Next revealed better-than-expected annual profits for the year ending 2023, up nearly 6%, while full price sales grew almost 7% on last year. The retailer said it was maintaining its full-year 2023 guidance, however, which is forecasting a drop in both sales and earnings.
The retailer, which has been increasing prices to offset rising costs, said price inflation is expected to be “more benign” than previously though. It is forecasting increases of 7% in spring/summer and 3% in autumn/winter. This compares to previous rises of 8% and 6% respectively.
Snapshot of Next’s full-year results:
- In the midst of a consumer squeeze, trading sales were up +8.4% on last year. (Excluding the weeks that were flattered by lockdown in the previous year, trading sales were up +4.8%).
- Full price sales were up 6.9% versus last year.
- Retail sales soared 30% to GBP1.86bn, while online sales were down 2% to GBP3bn.
- Profit before tax of GBP870m, up 5.7% versus 2021/22 and up 16.3% against 2019/20. This is GBP10m higher than previous guidance of GBP860m.
- Next is cautious about the year ahead (to January 2024), forecasting sales to be down 1.5% and profit before tax down 8.7%.
Chairman, Michael Roney, said: “We have prepared (and budgeted) for a difficult year. We are very clear on our priorities. If we continue to improve our product ranges, relentlessly manage our costs and upgrade our customer service, whilst also developing new business opportunities; we can lay the foundations for an exceptionally strong business and still deliver healthy profits, cash flow and dividends.”
Next growth drivers
The retailer set out its priorities for the year ahead, including the full implementation of two new websites for JoJo Maman Bébé and Made.com, the development of the Joules’ website, improvement of its product ranges and its online service levels, and managing costs and profitability.
“This year, the opportunity for growth is naturally limited by market conditions, so we will focus on improving the basics of our business whilst taking the opportunity to strengthen the foundations of the business for future years,” Next said in its trading update.
For the year ahead, Next is budgeting for full-price sales to be down 1.5% versus last year and profit before tax to be GBP795m.
“The year ahead looks like it will be challenging: the combination of inflation in our cost base and top line sales which are likely to edge backwards is uncomfortable,” Next said. “But the company is well prepared.

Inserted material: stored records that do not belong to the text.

Lemma history_within_capacity_witness :
  exists st, storeCalls growslice_double 3 [rec_named "A"; rec_named "B"] = Some st /\
             history st = [rec_named "B"; rec_named "A"] /\
             Z.of_nat (length (history st)) <= 3.
Proof.
  apply (history_within_capacity growslice_double 3
           [rec_named "A"; rec_named "B"]); simpl; lia.
Defined.

Section Served.
  Variable buffer_grow : nat -> nat -> nat.
  Variable env : Env.

(** What the capture path leaves for a body read under the reader
    contract. *)
Lemma capture_served g req :
  captured env g req = true -> no_empty_read (req_Body req) ->
  let b := req_Body req in
  let buffered := bufferRequest g || storePayload g in
  let o1 := if buffered
            then match reported b with Some e => failed e no_output
                                     | None => no_output end
            else if Is_EOF (final b) then no_output
                 else failed (final b) no_output in
  exists naps d',
    serve buffer_grow env g req
    = Ok (tt, MkState g
           (MkOutput (Some (statusCode o1))
              (wrote o1 +:+ ((URL_Path req +:+ " received") +:+ nl))
              (stderr o1)
              [RequestRecord (Now env) (req_Method req) (URL_RequestURI req)
                 (add64 0 (Z.of_nat (length (content b))))
                 (EncodeToString
                    (if buffered then Sha256.Sum256 (content b)
                     else if Is_EOF (final b)
                          then Sha256.Sum (Sha256.Write Sha256.New (content b))
                          else []))
                 (string_of_list_byte (if buffered then content b else []))]
              naps) (drained b) d') /\
    (chance g <= 0 -> naps = []) /\
    (chance g = 100 ->
     naps = [mul64 1000000
               (add64 (delay g)
                  (if variance g >? 0
                   then sub64 (random env 1 mod variance g)
                              (Z.quot (variance g) 2)
                   else 0))]).
Proof.
  intros Hcap Hne b buffered o1. unfold serve. fold b.
  rewrite (captured_route buffer_grow env g) by (reflexivity || exact Hcap).
  assert (Hbody : consumeBody buffer_grow g (MkState g no_output b 0)
    = Ok ((add64 0 (Z.of_nat (length (content b))),
           (if buffered then Sha256.Sum256 (content b)
            else if Is_EOF (final b)
                 then Sha256.Sum (Sha256.Write Sha256.New (content b))
                 else []),
           (if buffered then content b else [])),
          MkState g o1 (drained b) 0)).
  { unfold consumeBody, o1, buffered.
    destruct (bufferRequest g || storePayload g).
    - apply digestBuffered_spec.
    - apply digestStreaming_spec. exact Hne. }
  destruct (capture_run buffer_grow env g req _ _ _ _ _ _ _ _ Hbody)
    as (naps & d' & Hrun & H0 & H100).
  exists naps, d'. split; [|auto].
  rewrite Hrun. f_equal. f_equal. f_equal.
  unfold o1. destruct buffered; [destruct (reported b)|destruct (Is_EOF (final b))];
    reflexivity.
Qed.


(** Every request on the capture path is answered with one record sent,
    whatever its body does. *)
Lemma capture_answered g req :
  captured env g req = true ->
  exists s r naps,
    serve buffer_grow env g req = Ok (tt, s) /\
    globals s = g /\ sent (output s) = [r] /\ slept (output s) = naps /\
    (bufferRequest g || storePayload g = false -> Payload r = "") /\
    (chance g <= 0 -> naps = []) /\
    (chance g = 100 ->
     naps = [mul64 1000000
               (add64 (delay g)
                  (if variance g >? 0
                   then sub64 (random env 1 mod variance g)
                              (Z.quot (variance g) 2)
                   else 0))]).
Proof.
  intros Hcap. unfold serve.
  rewrite (captured_route buffer_grow env g) by (reflexivity || exact Hcap).
  assert (Hbody : exists br hash payload o1 b1,
    consumeBody buffer_grow g (MkState g no_output (req_Body req) 0)
    = Ok ((br, hash, payload), MkState g o1 b1 0) /\
    (o1 = no_output \/ exists e, o1 = failed e no_output) /\
    (bufferRequest g || storePayload g = false -> payload = [])).
  { unfold consumeBody. destruct (bufferRequest g || storePayload g).
    - rewrite digestBuffered_spec. do 5 eexists. split; [reflexivity|].
      split; [|discriminate]. destruct (reported (req_Body req)); eauto.
    - destruct (digestStreaming_total (req_Body req) g no_output 0)
        as (br & h & o' & b' & -> & Ho).
      do 5 eexists. split; [reflexivity|]. auto. }
  destruct Hbody as (br & hash & payload & o1 & b1 & Hbody & Ho1 & Hpay).
  destruct (capture_run buffer_grow env g req _ _ _ _ _ _ _ _ Hbody)
    as (naps & d' & -> & H0 & H100).
  do 3 eexists. split; [reflexivity|]. cbn.
  split; [reflexivity|].
  split; [destruct Ho1 as [-> | [e ->]]; reflexivity|].
  split; [destruct Ho1 as [-> | [e ->]]; reflexivity|].
  split; [|auto].
  intros Hs. rewrite (Hpay Hs). reflexivity.
Qed.

End Served.

(** C3 (as stated it fails): in both modes a body that fails after three
    bytes is answered with 500 and still recorded. *)
Lemma failed_read_is_recorded :
  (exists s r, serve buffer_double env0 streaming (post "/upload" broken) = Ok (tt, s) /\
               status (output s) = Some 500 /\ sent (output s) = [r]) /\
  (exists s r, serve buffer_double env0 buffering (post "/upload" broken) = Ok (tt, s) /\
               status (output s) = Some 500 /\ sent (output s) = [r]).
Proof.
  split; do 2 eexists; (split; [vm_compute; reflexivity|]);
    split; reflexivity.
Qed.

(** Why the streaming mode needs the reader contract here: after a read of
    zero bytes with a nil error the streaming loop stops, and the failure
    that follows is never read; the request is answered 200. *)
Remark streaming_misses_a_failure_after_an_empty_read :
  exists s r,
    serve buffer_double env0 streaming
          (post "/upload"
             (MkBody [list_byte_of_string "hel"; []] (Failure "connection reset")
                     false))
    = Ok (tt, s) /\
    statusCode (output s) = 200 /\ sent (output s) = [r] /\ PayloadSize r = 3.
Proof.
  do 2 eexists. split; [vm_compute; reflexivity|]. repeat split; reflexivity.
Qed.

(** C3 (amended).  On the capture path, when the body read fails with an
    error that is not the end of the body, the handler answers 500 with the
    error text, logs it, and still sends one record, with the bytes counted
    so far; in streaming mode its digest and payload are empty; in buffered
    mode its digest is that of the bytes read and, with [storePayload] on,
    its payload is their text.  The acknowledgement line follows the error
    text.  In buffered mode this holds for every reader; in streaming mode
    for a reader that keeps the reader contract, since the streaming loop
    stops at a read of zero bytes with a nil error. *)
Theorem failed_read_answered_and_recorded buffer_grow env g req text :
  captured env g req = true ->
  final (req_Body req) = Failure text ->
  bufferRequest g || storePayload g = true \/ no_empty_read (req_Body req) ->
  let buffered := bufferRequest g || storePayload g in
  let read := content (req_Body req) in
  exists s r,
    serve buffer_grow env g req = Ok (tt, s) /\
    status (output s) = Some 500 /\
    wrote (output s) = (text +:+ nl) +:+ ((URL_Path req +:+ " received") +:+ nl) /\
    stderr (output s) = text +:+ nl /\
    sent (output s) = [r] /\
    Timestamp r = Now env /\ Method r = req_Method req /\
    Uri r = URL_RequestURI req /\
    PayloadSize r = add64 0 (Z.of_nat (length read)) /\
    PayloadHash r
    = (if buffered then EncodeToString (Sha256.Sum256 read) else "") /\
    (buffered = false -> Payload r = "") /\
    (storePayload g = true -> Payload r = string_of_list_byte read).
Proof.
  intros Hcap Hfin Hmode. cbv zeta.
  destruct (bufferRequest g || storePayload g) eqn:Hb.
  - unfold serve.
    rewrite (captured_route buffer_grow env g) by (reflexivity || exact Hcap).
    assert (Hbody := digestBuffered_spec buffer_grow (req_Body req) g no_output 0).
    assert (Hc : consumeBody buffer_grow g = digestBuffered buffer_grow)
      by (unfold consumeBody; rewrite Hb; reflexivity).
    rewrite <- Hc in Hbody.
    destruct (capture_run buffer_grow env g req _ _ _ _ _ _ _ _ Hbody)
      as (naps & d' & -> & _).
    unfold reported. rewrite Hfin.
    do 2 eexists. split; [reflexivity|]. cbn.
    repeat split; try reflexivity. discriminate.
  - destruct Hmode as [Hmode|Hne]; [discriminate|].
    destruct (capture_served buffer_grow env g req Hcap Hne)
      as (naps & d' & Hrun & _).
    cbv zeta in Hrun. rewrite Hb, Hfin in Hrun. cbn [Is_EOF] in Hrun.
    do 2 eexists. split; [exact Hrun|]. cbn.
    repeat split; try reflexivity.
    intros Hs. rewrite Hs, orb_true_r in Hb. discriminate.
Qed.

Lemma failed_read_answered_and_recorded_witness :
  exists s r,
    serve buffer_double env0 streaming (post "/upload" broken) = Ok (tt, s) /\
    status (output s) = Some 500 /\
    wrote (output s)
    = ("connection reset" +:+ nl)
      +:+ ((URL_Path (post "/upload" broken) +:+ " received") +:+ nl) /\
    stderr (output s) = "connection reset" +:+ nl /\
    sent (output s) = [r] /\
    Timestamp r = Now env0 /\ Method r = req_Method (post "/upload" broken) /\
    Uri r = URL_RequestURI (post "/upload" broken) /\
    PayloadSize r
    = add64 0 (Z.of_nat (length (content (req_Body (post "/upload" broken))))) /\
    PayloadHash r
    = (if bufferRequest streaming || storePayload streaming
       then EncodeToString
              (Sha256.Sum256 (content (req_Body (post "/upload" broken))))
       else "") /\
    (bufferRequest streaming || storePayload streaming = false -> Payload r = "") /\
    (storePayload streaming = true ->
     Payload r
     = string_of_list_byte (content (req_Body (post "/upload" broken)))).
Proof.
  apply (failed_read_answered_and_recorded buffer_double env0 streaming
           (post "/upload" broken) "connection reset").
  - reflexivity.
  - reflexivity.
  - right. repeat constructor; discriminate.
Defined.

(** C4 (the code departs from it).  With [-b] alone (buffering on, payload
    retention off) the record keeps the whole body text. *)
Theorem buffered_mode_keeps_payload buffer_grow env g req :
  captured env g req = true ->
  bufferRequest g = true -> storePayload g = false ->
  exists s r,
    serve buffer_grow env g req = Ok (tt, s) /\ sent (output s) = [r] /\
    Payload r = string_of_list_byte (content (req_Body req)).
Proof.
  intros Hcap Hb Hs. unfold serve.
  rewrite (captured_route buffer_grow env g) by (reflexivity || exact Hcap).
  assert (Hbody := digestBuffered_spec buffer_grow (req_Body req) g no_output 0).
  assert (Hc : consumeBody buffer_grow g = digestBuffered buffer_grow)
    by (unfold consumeBody; rewrite Hb; reflexivity).
  rewrite <- Hc in Hbody.
  destruct (capture_run buffer_grow env g req _ _ _ _ _ _ _ _ Hbody)
    as (naps & d' & -> & _).
  do 2 eexists. split; [reflexivity|]. cbn.
  split; [destruct (reported (req_Body req)); reflexivity | reflexivity].
Qed.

Looking through next year to the longer term our prospects feel more positive than they have done for some time. The burdens of the structural change to our industry appear to have eased.”
Solid full-year performance
Emily Salter, senior retail analyst at JustStyle’s parent company GlobalData, said: “Retail spend in the UK has remained surprisingly resilient so far despite indicators of consumer confidence remaining highly negative and as inflation unexpectedly rose again in February, boosted by higher food prices.

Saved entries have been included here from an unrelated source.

Lemma BUTTONS_range button :
  0 <= button <= 9 -> is_Some (BUTTONS !! button).
Proof.
  intros H.
  assert (button = 0 \/ button = 1 \/ button = 2 \/ button = 3 \/ button = 4 \/
          button = 5 \/ button = 6 \/ button = 7 \/ button = 8 \/ button = 9)
    as Hc by lia.
  repeat (destruct Hc as [->|Hc]); try subst button; vm_compute; eauto.
Qed.

Lemma AXIS_range axis :
  0 <= axis <= 5 -> is_Some (AXIS !! axis).
Proof.
  intros H.
  assert (axis = 0 \/ axis = 1 \/ axis = 2 \/ axis = 3 \/ axis = 4 \/ axis = 5)
    as Hc by lia.
  repeat (destruct Hc as [->|Hc]); try subst axis; vm_compute; eauto.
Qed.

(** Membership in a list that is written out. *)
Ltac in_list :=
  apply list_elem_of_In; simpl; repeat (first [left; reflexivity | right]).

(** Every name in [BUTTONS] is one of the fifteen channels. *)
Lemma BUTTONS_channels button name :
  BUTTONS !! button = Some name -> name ∈ channels.
Proof.
  intros H. unfold BUTTONS in H.
  apply elem_of_list_to_map_2 in H.
  repeat (apply elem_of_cons in H as [H|H];
          [injection H as _ ->; unfold channels; in_list|]).
  by apply elem_of_nil in H.
Qed.

(** * Registry lookups *)

Section Lookups.
Variables (self : t) (h : heap).

Lemma getitem_int_value {V} (d : gmap Z V) k v :
  d !! k = Some v -> getitem_int d k h = Result [] h (inr v).
Proof. intros E. unfold getitem_int. rewrite E. reflexivity. Qed.

Lemma getitem_int_raises {V} (d : gmap Z V) k :
  d !! k = None -> getitem_int d k h = Result [] h (inl (KeyError (KInt k))).
Proof. intros E. unfold getitem_int. rewrite E. reflexivity. Qed.

Lemma callbacks_getitem_value name v :
  registry self h !! name = Some v ->
  callbacks_getitem self name h = Result [] h (inr v).
Proof.
  intros E. unfold callbacks_getitem, bind, deref, getitem_str; simpl.
  unfold registry in E. rewrite E. reflexivity.
Qed.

“Next has benefitted from this continued propensity to spend, with its broad offer catering to a wide range of consumers, including those trading down to more value-focused brands or focusing on more essential purchases, and to shoppers who can afford to trade up to more premium and aspirational brands.”
Charlie Huggins, manager of the Quality Shares Portfolio at Wealth Club, said Next delivered a “solid performance”, reinforcing its reputation as one of the best run UK retailers.
“Many other retailers have struggled in the current environment, but Next’s proposition is clearly resonating with the UK consumer. The removal of pandemic restrictions has certainly helped, leading to a strong recovery in store sales. But this shouldn’t take away from Next’s excellent operational execution.
“Looking to the year ahead, the environment is set to get tougher. Next’s sales are expected to fall modestly, with profits down close to 10%, as cost pressures take their toll.”